I’d chosen June because I thought it would be too cold for jellyfish, but not too cold for me.
Unfortunately, the jellyfish had other ideas and hosted a large welcome party of Moons, Blues and Lion’s manes (in ascending order of danger). And I quickly discovered that, despite wearing a thick wetsuit, I was hypothermic after swimming for four hours each day in 12-degree water.
The challenge was so much tougher than I’d imagined or trained for. By day seven I wasn’t able to speak in a full sentence – I’d have to pause halfway through, think, then finish it in a fatigued haze.
But Kate’s family and friends kept me going. They came from across Scotland to help feed me, house me, drive me and safety kayak me. With their help and that of my own family and friends, I continued to swim six, seven or eight kilometres a day.
There were incredible moments that cut through the tiredness: swimming with seals; being joined by locals who swam and safety kayaked beside me; and being fed free of charge in cafes throughout the island. The coast of Arran is slightly more protected from fishing than many other areas of Scotland and so there were also stunning sea grasses, crabs waving their claws threateningly (though to motivate myself, I’d often pretend they were cheering me on) and on one occasion a grey rock that turned out to be a sleeping baby seal when I tried to stand on it.
Unfortunately, there were also areas where sewage had destroyed the ecosystem, or where dredging or overfishing had removed the wildlife.
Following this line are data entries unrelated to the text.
(** X18: the replicas of a key are the owners met walking clockwise from
    the key's successor position, each node at its first occurrence, cut at
    [replication_factor]: on a reachable ring with at least one node, with
    [idx] the index [_find_vnode_index] returns and [owners] the owners of
    [positions[idx:] + positions[:idx]], [get_nodes_for_key] returns the
    first [replication_factor] entries of [owners] without repetitions. *)
Theorem get_nodes_for_key_walk_order (key : string) (r : ring) :
  reachable r → node_to_vnodes r ≠ ∅ →
  ∃ (idx : nat) (owners : list string),
    _find_vnode_index (hash r key) r = Return idx
    ∧ Forall2 (λ p o, vnode_to_node r !! p = Some o)
        (drop idx (positions r) ++ take idx (positions r)) owners
    ∧ get_nodes_for_key key r
      = Return (take (replication_factor r) (first_occurrences ∅ owners)).
Proof.
  intros Hinv%reachable_ring_inv Hne.
  assert (positions r ≠ []) as Hps by by apply ring_inv_nonempty.
  destruct (find_vnode_index_lt r (hash r key) Hinv Hps) as (idx & Hfind & Hidx).
  set (walked := drop idx (positions r) ++ take idx (positions r)).
  assert (length walked = length (positions r)) as Hwl.
  { unfold walked. rewrite length_app, length_drop, length_take. lia. }
  assert (∀ p, p ∈ walked ↔ p ∈ positions r) as Hmem.
  { intros p. unfold walked.
    by rewrite elem_of_app, (comm (∨)), <-elem_of_app, take_drop. }
  assert (∃ owners : list string,
            Forall2 (λ p o, vnode_to_node r !! p = Some o) walked owners)
    as [owners Howners].
  { assert (Forall (λ p, ∃ o : string, vnode_to_node r !! p = Some o) walked)
      as Hall.
    { apply Forall_forall. intros p Hp. destruct Hinv as [(_ & Hkeys & _) _ _ _].
      by apply Hkeys, Hmem. }
    clear -Hall. induction Hall as [|p ps [o Ho] _ [os IH]].
    - by exists [].
    - exists (o :: os). by constructor. }
  exists idx, owners. split_and!; [done|done|].
  unfold get_nodes_for_key. rewrite decide_False, Hfind by done.
  cbn [mbind result_bind].
  pose proof (Forall2_length _ _ _ Howners) as Hlen.
  assert (size (node_to_vnodes r) ≠ 0) by by apply map_size_non_empty_iff.
  rewrite (walk_collects r owners);
    [done|done| |done|constructor|simpl; lia| |].
  - rewrite <-Hlen, Hwl.
    assert (1 ≤ size (node_to_vnodes r)) by lia. nia.
  - simpl. rewrite <-size_dom,
      <-(size_list_to_set (C := gset string) (first_occurrences ∅ owners))
      by apply first_occurrences_NoDup.
    f_equal. apply set_eq. intros n.
    rewrite elem_of_list_to_set, first_occurrences_elem_of. split.
    + intros [[d Hd]%list_elem_of_lookup_1 _].
      destruct (Forall2_lookup_r _ _ _ _ _ Howners Hd) as (p & Hp & Hn).
      destruct Hinv as [(_ & _ & Hown) _ _ _].
      apply Hown in Hn as (vs & Hvs & _). apply elem_of_dom. eauto.
    + intros Hn. split; [|apply not_elem_of_empty].
      destruct (ring_inv_registered_owner r n Hinv Hn) as (j & p & Hj & Hp).
      assert (p ∈ walked) as [d Hd]%list_elem_of_lookup_1.
      { apply Hmem. by eapply list_elem_of_lookup_2. }
      destruct (Forall2_lookup_l _ _ _ _ _ Howners Hd) as (o & Ho & Hpo).
      assert (o = n) as -> by congruence.
      by eapply list_elem_of_lookup_2.
  - intros d o Hd.
    destruct (Forall2_lookup_r _ _ _ _ _ Howners Hd) as (p & Hp & Ho).
    exists p. split; [|done].
    pose proof (lookup_lt_Some _ _ _ Hp) as Hdl. rewrite Hwl in Hdl.
    unfold walked in Hp. by rewrite <-lookup_from_index.
Qed.

Lemma get_nodes_for_key_walk_order_witness :
  ∃ (idx : nat) (owners : list string),
    _find_vnode_index (hash ringABC "zz") ringABC = Return idx
    ∧ Forall2 (λ p o, vnode_to_node ringABC !! p = Some o)
        (drop idx (positions ringABC) ++ take idx (positions ringABC)) owners
    ∧ get_nodes_for_key "zz" ringABC
      = Return (take (replication_factor ringABC)
                  (first_occurrences ∅ owners)).
Proof.
  apply (get_nodes_for_key_walk_order "zz" ringABC).
  - apply reachable_ringABC.
  - apply ringABC_registered.
Defined.

Example get_nodes_for_key_order :
  _find_vnode_index (hash ringABC "zz") ringABC = Return 3
  ∧ drop 3 (positions ringABC) ++ take 3 (positions ringABC)
    = [12; 19; 20; 26; 27; 28; 1; 2; 8]%Z
  ∧ first_occurrences ∅ ["A"; "A"; "B"; "A"; "B"; "C"; "B"; "C"; "C"]
    = ["A"; "B"; "C"]
  ∧ get_nodes_for_key "zz" ringABC = Return ["A"; "B"].
Proof. vm_compute. done. Qed.

(** ** After a removal *)

(** X19: a removed node is returned for no key: on a reachable ring, after
    a returning [remove_node x], no list [get_nodes_for_key] returns
    contains [x]. *)
Theorem removed_node_not_returned (key x : string) (r r' : ring)
    (nodes : list string) :
  reachable r → remove_node x r = Done r' →
  get_nodes_for_key key r' = Return nodes → x ∉ nodes.
Proof.
  intros Hinv%reachable_ring_inv Hrem Hg.
  pose proof (ring_inv_remove_node x r r' Hinv Hrem) as Hinv'.
  pose proof Hinv as [(Hsorted & _) _ _ _].
  destruct (remove_node_done x r r' Hsorted Hrem) as (vs & _ & Hn2v & _).
  assert (node_to_vnodes r' ≠ ∅) as Hne'.
  { apply ring_inv_nonempty; [done|]. intros Hemp.
    unfold get_nodes_for_key in Hg. by rewrite Hemp in Hg. }
  destruct (get_nodes_for_key_returns key r' Hinv' Hne')
    as (nodes' & Hg' & _ & _ & Hreg).
  assert (nodes' = nodes) as -> by congruence.
  intros Hx%Hreg. rewrite Hn2v, dom_delete_L in Hx.
  apply elem_of_difference in Hx as [_ Hx]. by apply Hx, elem_of_singleton.
Qed.

Lemma removed_node_not_returned_witness : "B" ∉ ["A"; "C"].
Proof.
  apply (removed_node_not_returned "zz" "B" ringABC ringAC ["A"; "C"]).
  - apply reachable_ringABC.
  - vm_compute. reflexivity.
  - vm_compute. reflexivity.
Defined.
Arran has better protections than most, but it demonstrates just how essential it is to have more Marine Protected Areas.
After two weeks of very slow progress, I swam the final six kilometres with local legend Georgina MacLean (who was the first to swim around Arran) in a one-metre swell and a gale force 6 wind that cancelled the Arran ferries. Thankfully we pushed through and finished a day ahead of schedule to be welcomed by a small crowd of Kate’s friends and family, and locals.
It’s been months since the swim finished, and I can honestly say that it has helped me to deal with losing a close friend. We’ve raised over £7500 for Papyrus – a charity that Kate fundraised for that is dedicated to preventing young suicide. Papyrus provides a Hopeline for those in need, and trains staff in organisations such as universities who engage with young people. While the support from St Andrews was good while I was there, training and support from organisations such as Papyrus could help to make it even better.
I’m now a junior lecturer in Biomedical Sciences at the University of Edinburgh and have become involved in our student support team as a way of playing my part in preventing other young people like Kate from taking their own lives.